AECOM’s algae harvesting system underwent rigorous testing at the May Nursery in Havana, FL, in a field trial funded by the US EPA’s Gulf of Mexico Division (GMD) Farmer to Farmer Program. The objective was to curtail the release of nutrients into surface waters flowing into the Gulf of Mexico, thereby mitigating the formation of Harmful Algal Blooms (HABs). The project succeeded in treating approximately two million gallons of nursery runoff water, extracting 4,040 gallons of wet algae biomass slurry, thus offering tangible evidence of progress. Detailed assessments of water samples collected from inlet and outlet ports of the harvester provided valuable insights into the efficacy of the algae harvesting process, indicating a significant reduction ranging from 60-74% for total nitrogen and 63-68% for total phosphorus—during various harvesting seasons. These results underscore the groundbreaking effectiveness of this technology in abating nutrient pollution from agricultural industries.
Additionally, growth studies conducted by the University of Florida Institute of Food and Agricultural Sciences (UF/IFAS) using algae recovered from the May Nursery stormwater pond demonstrated that the retrieved algae biomass can replace more than 50% of synthetic fertilizers. The assessment, based on the growth of Brassica carinata (Ethiopian mustard) plants—a cultivated oilseed crop— showed promising results in terms of plant height and seed yield. These findings herald a significant pathway for the agricultural sector to embrace sustainability by utilizing algae as a supplement or even a substitute for synthetic fertilizers, thereby fostering a circular nutrient economy in food and nursery plant production.

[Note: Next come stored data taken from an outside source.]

(** * Route and dispatcher selection of go-restful (jsr311.go)

    A shallow embedding of [src/jsr311.go]: the template compiler
    [templateToRegularExpression], the two candidate comparators
    ([sortableRouteCandidates.Less], [sortableCandidates.Less]) and the two
    selectors [selectRoutes] and [detectDispatcher], together with the part
    of the Go standard library they call ([strings], [bytes], [utf8],
    [regexp], [sort], [errors]).

    Go strings are byte sequences: they are lists of [ascii] here, [len] is
    [length], and a "character" of a string is one byte.  Go's [int] is [Z];
    every counter of the file is bounded by the length of a string, so no
    addition wraps. *)

From Stdlib Require Import String Ascii List ZArith NArith Arith Bool Lia.
From Stdlib Require Import Permutation Sorted.
Import ListNotations.

Set Implicit Arguments.

(** ** Go strings *)

Abbreviation gostring := (list ascii).

(** A string literal of the source. *)
Definition str (s : String.string) : gostring := list_ascii_of_string s.

(** [a == b] on strings. *)
Fixpoint streq (a b : gostring) : bool :=
  match a, b with
  | [], [] => true
  | x :: a', y :: b' => Ascii.eqb x y && streq a' b'
  | _, _ => false
  end.

(** [s[i]] as a number; the callers check [i < len(s)] first. *)
Definition byteAt (s : gostring) (i : nat) : N := N_of_ascii (nth i s zero).

(** ** unicode/utf8 *)

Module utf8.

Definition RuneError : N := 0xFFFD.
Definition RuneSelf : N := 0x80.
Definition MaxRune : N := 0x10FFFF.

(** An entry of the table [first]: [as_] for ASCII, [xx] for an invalid
    first byte, otherwise the size of the encoding and the range accepted
    for the second byte. *)
Inductive firstInfo : Type :=
| as_
| xx
| lead (sz : nat) (lo hi : N).

Definition locb : N := 0x80.
Definition hicb : N := 0xBF.
Definition maskx : N := 0x3F.
Definition mask2 : N := 0x1F.
Definition mask3 : N := 0x0F.
Definition mask4 : N := 0x07.

Definition first (b : N) : firstInfo :=
  if (b <? 0x80)%N then as_
  else if (b <? 0xC2)%N then xx
  else if (b <? 0xE0)%N then lead 2 locb hicb
  else if (b =? 0xE0)%N then lead 3 0xA0 hicb
  else if (b <? 0xED)%N then lead 3 locb hicb
  else if (b =? 0xED)%N then lead 3 locb 0x9F
  else if (b <? 0xF0)%N then lead 3 locb hicb
  else if (b =? 0xF0)%N then lead 4 0x90 hicb
  else if (b <? 0xF4)%N then lead 4 locb hicb
  else if (b =? 0xF4)%N then lead 4 locb 0x8F
  else xx.

(** [utf8.DecodeRuneInString]: the first rune of [s] and its width in
    bytes; [(RuneError, 1)] for an invalid or truncated encoding. *)
Definition DecodeRuneInString (s : gostring) : N * nat :=
  match s with
  | [] => (RuneError, 0)
  | c0 :: _ =>
    let s0 := N_of_ascii c0 in
    match first s0 with
    | as_ => (s0, 1)
    | xx => (RuneError, 1)
    | lead sz lo hi =>
      if length s <? sz then (RuneError, 1) else
      let s1 := byteAt s 1 in
      if ((s1 <? lo) || (hi <? s1))%N then (RuneError, 1) else
      if sz <=? 2 then
        (N.lor (N.shiftl (N.land s0 mask2) 6) (N.land s1 maskx), 2)
      else
      let s2 := byteAt s 2 in
      if ((s2 <? locb) || (hicb <? s2))%N then (RuneError, 1) else
      if sz <=? 3 then
        (N.lor (N.lor (N.shiftl (N.land s0 mask3) 12)
                      (N.shiftl (N.land s1 maskx) 6))
               (N.land s2 maskx), 3)
      else
      let s3 := byteAt s 3 in
      if ((s3 <? locb) || (hicb <? s3))%N then (RuneError, 1) else
        (N.lor (N.lor (N.lor (N.shiftl (N.land s0 mask4) 18)
                             (N.shiftl (N.land s1 maskx) 12))
                      (N.shiftl (N.land s2 maskx) 6))
               (N.land s3 maskx), 4)
    end
  end.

In essence, AECOM's Algae Practice provides the platform for 21st-century sustainable farming by addressing the intertwined challenges of environmental degradation, climate change, and food security while concurrently fostering societal and economic well-being. By advocating a holistic approach to agriculture—one that harmonizes present needs without jeopardizing the prospects of future generations—AECOM cultivates partnerships with farmers, imparting expertise to enable sustainable operations and the production of agricultural goods while safeguarding the environment. Empowering farmers to enhance efficiency while protecting their yields stands to benefit society as a whole.